Del invernadero a los ensayos de campo
Según explica, los agricultores pueden aplicar el producto a los cultivos al menos cuatro horas antes de la helada prevista. «La molécula tarda en penetrar en la planta». Hasta la fecha, CryoBio ha probado el tratamiento en condiciones que simulan heladas en invernaderos y ahora se prepara para una serie de ensayos de campo en Nueva York, Washington y Canadá con manzanas y uvas.
“Contamos con una cámara frigorífica donde controlamos la temperatura, el viento y la humedad, pero ahora mismo nuestro principal objetivo es obtener esta validación en condiciones reales. Una vez que la consigamos, podremos comprender mejor cómo será la formulación [de un producto comercial], qué tensioactivo añadir, qué estabilizador añadir, cuál es el mejor polipéptido, ya que probaremos varios de ellos.”
Actualmente, CryoBio produce sus biomoléculas a escala de gramos, pero debería alcanzar la escala de kilogramos cuando se lance con cultivadores en Nueva York, previsiblemente en 2027, según Manohar. «La proteína en sí es muy estable. Una vez que extraigamos la molécula y la liofilicemos, según nuestros conocimientos, creemos que su vida útil podría ser fácilmente de más de dos años».

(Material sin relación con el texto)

(* ===== verification/Sem.v ===== *)
(** * Semaphores and task termination (source/os_sem.c, os_task_join and
    os_task_exit of source/os_sched.c)

    A semaphore has a value and a queue of waiters; [sem_ok] says that it has
    waiters only at value 0 and a value within [arch_atomic_t]. The operations,
    the timeout callback and the two functions that join tasks by semaphores are
    defined here; the theorems are about semaphores, those about tasks are in
    Tasks.v and Join.v. *)

From stdpp Require Import base decidable list countable gmap.
From Stdlib Require Import ZArith Lia.
From S2P Require Import Prelude Arch LinkedList Kernel TaskQueue Timer Sched Invariant QueueLife Decide.

Local Open Scope Z_scope.

Section sem.
Context {AP : ArchPort}.

Definition os_sem_create (x : semid) (init_value : Z) : K unit :=
  OS_ASSERT (init_value <? ARCH_ATOMIC_MAX);;
  assert_not_prepared;;
  taskqueue_memset (Q_sem x);;
  put_sem x 0;;
  os_taskqueue_init (Q_sem x);;
  put_sem x init_value.

(** The wake-up loop of the three destroy functions; semaphores and wait queues
    also destroy the guard timer of the task ([timed]). *)
Fixpoint wake_destroyed (fuel : nat) (timed : bool) (q : qid) : K unit :=
  match fuel with
  | O => nofuel
  | S fuel =>
      task ← os_taskqueue_dequeue q;
      match task with
      | None => mret tt
      | Some t =>
          when timed (os_blocktimer_destroy t);;
          mod_task t (set_block_code OS_DESTROYED);;
          os_task_makeready t;;
          wake_destroyed fuel timed q
      end
  end.

Definition os_sem_destroy (fuel : nat) (x : semid) : K unit :=
  assert_not_isr;;
  assert_not_prepared;;
  cristate ← arch_critical_enter;
  wake_destroyed fuel true (Q_sem x);;
  taskqueue_memset (Q_sem x);;
  put_sem x 0;;
  os_schedule 1;;
  arch_critical_exit cristate.

(** [OS_ASSERT(list_is_empty(&task_current->mtx_list))] *)
Definition assert_no_mtx : K unit :=
  c ← current;
  empty ← read_links (list_is_empty (Some (L_mtx_list c)));
  OS_ASSERT empty.

(** [os_sem_down]; the local [timer] is that of the calling task, and [junk] what
    its memory holds. *)
Definition os_sem_down (fuel : nat) (x : semid) (timeout_ticks junk : Z) : K Z :=
  assert_not_isr;;
  assert_not_idle;;
  assert_not_prepared;;
  assert_no_mtx;;
  cristate ← arch_critical_enter;
  value ← get_sem x;
  ret ←
    (if value >? 0 then
       put_sem x (arch_atomic_wrap (value - 1));;
       mret OS_OK
     else if OS_TIMEOUT_TRY =? timeout_ticks then mret OS_WOULDBLOCK
     else
       when (negb (OS_TIMEOUT_INFINITE =? timeout_ticks))
         (c ← current;
          local_timer (TmBlock c) junk;;
          os_blocktimer_create fuel (TmBlock c) P_os_sem_timerclbck timeout_ticks);;
       os_task_block_switch (Q_sem x) OS_TASKBLOCK_SEM;;
       c ← current;
       os_blocktimer_destroy c;;
       task ← get_task c;
       mret (block_code task));
  arch_critical_exit cristate;;
  mret ret.

Definition os_sem_up_sync (x : semid) (sync : bool) : K unit :=
  nesting ← gets isr_nesting;
  OS_ASSERT ((nesting =? 0) || negb sync);;
  w ← gets waitqueue_current;
  OS_ASSERT ((nesting >? 0) || bool_decide (w = None));;
  cristate ← arch_critical_enter;
  value ← get_sem x;
  OS_ASSERT (value <? ARCH_ATOMIC_MAX - 1);;
  task ← os_taskqueue_dequeue (Q_sem x);
  match task with
  | None => put_sem x (arch_atomic_wrap (value + 1))
  | Some t =>
      os_blocktimer_destroy t;;
      mod_task t (set_block_code OS_OK);;
      os_task_makeready t;;
      when (negb sync) (os_schedule 1)
  end;;
  arch_critical_exit cristate.

(** [os_sem_up] of os_sem.h *)
Definition os_sem_up (x : semid) : K unit := os_sem_up_sync x false.

(** [os_sem_timerclbck], called from [timer_trigger] with the blocked task. *)
Definition os_sem_timerclbck (pa : timer_param_t) : K unit :=
  match pa with
  | Param_task t =>
      task ← get_task t;
      OS_SELFCHECK_ASSERT (bool_decide (state task = TASKSTATE_WAIT));;
      os_taskqueue_unlink t;;
      mod_task t (set_block_code OS_TIMEOUT);;
      os_task_makeready t
  | _ => undefined
  end.

(** *** Task termination *)

(** [os_task_join]; [join_sem] lives on the stack of the caller. *)
Definition os_task_join (fuel : nat) (t : tid) : K Z :=
  assert_not_isr;;
  assert_not_idle;;
  assert_not_prepared;;
  cristate ← arch_critical_enter;
  task ← get_task t;
  OS_ASSERT (bool_decide (join_sem task = None));;
  OS_ASSERT (negb (bool_decide (state task = TASKSTATE_INVALID)));;
  when (taskstate_val (state task) <? taskstate_val TASKSTATE_DESTROYED)
    (c ← current;
     os_sem_create (SemJoin c) 0;;
     mod_task t (set_join_sem (Some (SemJoin c)));;
     ret ← os_sem_down fuel (SemJoin c) OS_TIMEOUT_INFINITE 0;
     OS_ASSERT (OS_OK =? ret);;
     os_sem_destroy fuel (SemJoin c));;
  task ← get_task t;
  OS_SELFCHECK_ASSERT (bool_decide (state task = TASKSTATE_DESTROYED));;
  mod_task t (set_state TASKSTATE_INVALID);;
  mod_task t (set_join_sem None);;
  task ← get_task t;
  arch_critical_exit cristate;;
  mret (ret_value task).

(** [os_task_exit]: never returns; code after the switch is an assertion. *)
Definition os_task_exit (retv : Z) : K unit :=
  cristate ← arch_critical_enter;
  c ← current;
  mod_task c (set_ret_value retv);;
  mod_task c (set_state TASKSTATE_DESTROYED);;
  task ← get_task c;
  match join_sem task with
  | Some x => os_sem_up_sync x true
  | None => mret tt
  end;;
  new ← os_taskqueue_dequeue Q_ready;
  arch_context_switch new;;
  OS_ASSERT false.

End sem.

(** ** Steps of semaphore code *)

Section facts.
Context {AP : ArchPort} {APOK : ArchPortOk AP}.
Implicit Types (A : gmap laddr (list laddr)) (s : kstate) (q : qid) (t c : tid) (tk : os_task_t).

(** The wake-up loop of the destroy functions empties the queue. *)
Lemma wake_destroyed_spec fuel timed q A s :
  kernel_ok A s → live A q → live A Q_ready → q ≠ Q_ready →
  (∀ t tk, tasks s !! t = Some tk → task_queue tk = Some q → timed = false → timer tk = None) →
  (length (absq A q) < fuel)%nat →
  ∃ A' s', wake_destroyed fuel timed q s = Done tt s' ∧
    woken_seq OS_DESTROYED q (absq A q) A s A' s' ∧ pq_empty (qtasks A' q).
Proof.
  revert A s. induction fuel as [| fuel IH]; intros A s HK Hl Hlr Hq Htm Hf; [lia |]. cbn [wake_destroyed].
  destruct (wake_first_spec A s q timed OS_DESTROYED HK Hl Hlr Hq Htm) as
    [[He Hd] | (t & tk & s1 & A1 & s2 & Hd & Hw & Ht & Hqt & Htop & HK2 & Ht2 & HL2 & Ho2 & HG2 & Hwq)].
  - erewrite bind_Done by exact Hd. exists A, s.
    assert (absq A q = []) as -> by (by apply absq_from_empty). split_and!; [done | by apply woken_nil | done].
  - erewrite bind_Done by exact Hd. cbn beta iota. rewrite (wake_task_then _ _ _ _ _ _ Hw).
    pose proof (woken_cons OS_DESTROYED q t tk [] A s A1 s2 A1 s2 (ko_queues _ _ HK) Hq Ht Htop HK2 Ht2 HL2 Ho2 HG2 Hwq
      (woken_nil _ _ _ _ HK2)) as Habs. apply ws_queue in Habs. cbn [app] in Habs.
    destruct (IH A1 s2) as (A' & s' & Hrun & Hseq & He); try done; [by apply HL2 | by apply HL2 | | |].
    + intros t' tk'. rewrite Ht2, lookup_insert. case_decide; [intros [= <-]; cbn; congruence | apply Htm].
    + rewrite Habs in Hf. cbn in Hf. lia.
    + exists A', s'. split_and!; [done | | done]. rewrite Habs. by eapply (woken_cons _ _ _ _ _ A s A1 s2 _ _ (ko_queues _ _ HK)).
Qed.

Lemma sem_up_run A s x sync v :
  kernel_ok A s → live A (Q_sem x) → live A Q_ready → sems s !! x = Some v →
  0 ≤ v < ARCH_ATOMIC_MAX - 1 → isr_nesting s = 0 ∨ sync = false →
  0 < isr_nesting s ∨ waitqueue_current s = None →
  (pq_empty (qtasks A (Q_sem x)) ∧
    os_sem_up_sync x sync s = Done tt (set_sems (<[x := v + 1]> (sems s)) s)) ∨
  ∃ t tk A' s', tasks s !! t = Some tk ∧ task_queue tk = Some (Q_sem x) ∧
    pq_top (qtasks A (Q_sem x)) (prio_current tk) t ∧
    os_sem_up_sync x sync s = (when (negb sync) (os_schedule 1);; arch_critical_exit (dint s)) s' ∧
    kernel_ok A' s' ∧ tasks s' = <[t := woken OS_OK tk]> (tasks s) ∧ same_lists A A' ∧
    same_objects (set_dint true s) s' ∧ timers_kept (option_list (timer tk)) A s A' s' ∧
    wake_queues (qtasks A) (qtasks A') (Q_sem x) (prio_current tk) t.
Proof.
  intros HK Hl Hlr Hx Hv Hi Hw. unfold os_sem_up_sync.
  erewrite bind_Done by done. cbn beta.
  rewrite OS_ASSERT_true by (destruct Hi as [-> | ->]; [done | by rewrite orb_true_r]).
  erewrite bind_Done by done. cbn beta.
  rewrite OS_ASSERT_true.
  2:{ destruct Hw as [Hw | ->]; [by rewrite (proj2 (Z.gtb_lt _ 0)) by done | by rewrite orb_true_r]. }
  erewrite bind_Done by done. cbn beta.
  erewrite bind_Done by (by apply get_sem_Some). cbn beta.
  rewrite OS_ASSERT_true by (apply Z.ltb_lt; lia).
  destruct (wake_first_spec A (set_dint true s) (Q_sem x) true OS_OK) as
    [[He Hd] | (t & tk & s1 & A1 & s2 & Hd & Hwk & Ht & Hqt & Htop & HK2 & Ht2 & HL2 & Ho2 & HG2 & Hwq)];
    [by apply kernel_ok_dint | done | done | done | done | left | right].
  - split; [done |]. erewrite bind_Done by exact Hd. cbn beta iota.
    rewrite atomic_wrap_id by lia. by destruct s.
  - exists t, tk, A1, s2. split_and!; try done.
    + erewrite bind_Done by exact Hd. cbn beta iota.
      apply (bind_rewrite _ _ _ _ _ (wake_task_then _ _ _ _ _ _ Hwk)).
    + by eapply (timers_kept_l _ A s A (set_dint true s)).
Qed.

(** Semaphore [x] has the value [v] and the waiters [ws], in the order in which
    they will be served; tasks wait only for a semaphore of value 0. *)
Record sem_ok A s (x : semid) (v : Z) (ws : list (tid * Z)) : Prop := {
  sem_value : sems s !! x = Some v;
  sem_live : live A (Q_sem x);
  sem_waiters : absq A (Q_sem x) = ws;
  sem_range : 0 ≤ v < ARCH_ATOMIC_MAX;
  sem_excl : 0 < v → ws = []
}.

Lemma sem_ok_frame A s A' s' x v ws : sem_ok A s x v ws → sems s' !! x = sems s !! x →
  (live A (Q_sem x) → live A' (Q_sem x)) → (∀ i, qtasks A' (Q_sem x) i = qtasks A (Q_sem x) i) →
  sem_ok A' s' x v ws.
Proof.
  intros [Hv Hl Hw Hr He] Hs Hl' Hq. split; [by rewrite Hs | auto | | done..].
  rewrite <- Hw. by apply absq_other.
Qed.

Lemma absq_nil A s q : queues_ok A s → absq A q = [] ↔ pq_empty (qtasks A q).
Proof.
  intros HQ. split; [| apply absq_from_empty]. intros He i. rewrite (qtasks_absq A s) by done. by rewrite He.
Qed.

Lemma kernel_ok_sems A s f : kernel_ok A s → kernel_ok A (set_sems f s).
Proof. intros HK. by eapply kernel_ok_globals. Qed.

(** Creating a semaphore over memory that no list uses. *)
Lemma sem_create_run A s x v : kernel_ok A s → waitqueue_current s = None → idle_queue A (Q_sem x) →
  v < ARCH_ATOMIC_MAX → ∃ h mk s', os_sem_create x v s = Done tt s' ∧ kernel_ok (new_queue A (Q_sem x)) s' ∧
    s' = set_sems (<[x := v]> (sems s)) (set_masks mk (set_links h s)).
Proof.
  intros HK Hw Hi Hv. unfold os_sem_create.
  rewrite OS_ASSERT_true, not_prepared_ok by (done || by apply Z.ltb_lt).
  destruct (memset_spec A s (Q_sem x) HK Hi) as (s1 & Hm & HK1 & (h1 & mk1 & ->) & Hf & _).
  erewrite bind_Done by exact Hm. erewrite bind_Done by done. set (s2 := set_sems _ _).
  destruct (init_spec _ s2 (Q_sem x) (kernel_ok_sems _ _ _ HK1) Hf) as (s3 & Hin & HK3 & (h3 & mk3 & ->)).
  erewrite bind_Done by exact Hin. exists h3, mk3. eexists. split_and!; [done | by apply kernel_ok_sems |].
  cbn. by rewrite insert_insert_eq.
Qed.

Lemma wake_queues_absq A A' s q t tk : queues_ok A s → q ≠ Q_ready → pq_top (qtasks A q) (prio_current tk) t →
  wake_queues (qtasks A) (qtasks A') q (prio_current tk) t → absq A q = (t, prio_current tk) :: absq A' q.
Proof.
  intros HQ Hq Htop Hw. eapply absq_head; [done.. |]. intros i. rewrite Hw.
  rewrite (decide_False (P := q = Q_ready ∧ _)) by (by intros [? _]). rewrite app_nil_r.
  destruct (decide (i = prio_current tk)) as [-> |]; [by rewrite decide_True | by rewrite decide_False by (by intros [_ ?])].
Qed.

Vía regulatoria y planes de expansión
Según Manohar, dado que los productos de CryoBio son moléculas naturales que no afectan directamente el crecimiento de las plantas ni actúan como pesticidas, no deberían estar sujetos a la regulación de pesticidas de la EPA de EE. UU. En cambio, la empresa planea solicitar el registro a nivel estatal, que es más rápido y económico.
Para agilizar la aprobación, CryoBio está considerando posicionar el producto como adyuvante, ingrediente inerte, suplemento nutricional, bioestimulante o biofertilizante, incluso posiblemente mezclándolo con nutrientes como el zinc; cualquier clasificación que ofrezca la menor fricción regulatoria para llegar rápidamente a los agricultores, dice. "Tenemos bastante conocimiento de cómo podría desarrollarse en los EE. UU.
Pero para otros mercados como Nueva Zelanda, Australia y Europa, todavía estamos explorando las opciones”, añade. CryoBio se ha asociado con varias CDMO para fabricar su producto, explica. “Nuestro objetivo es contar con múltiples centros de fabricación”.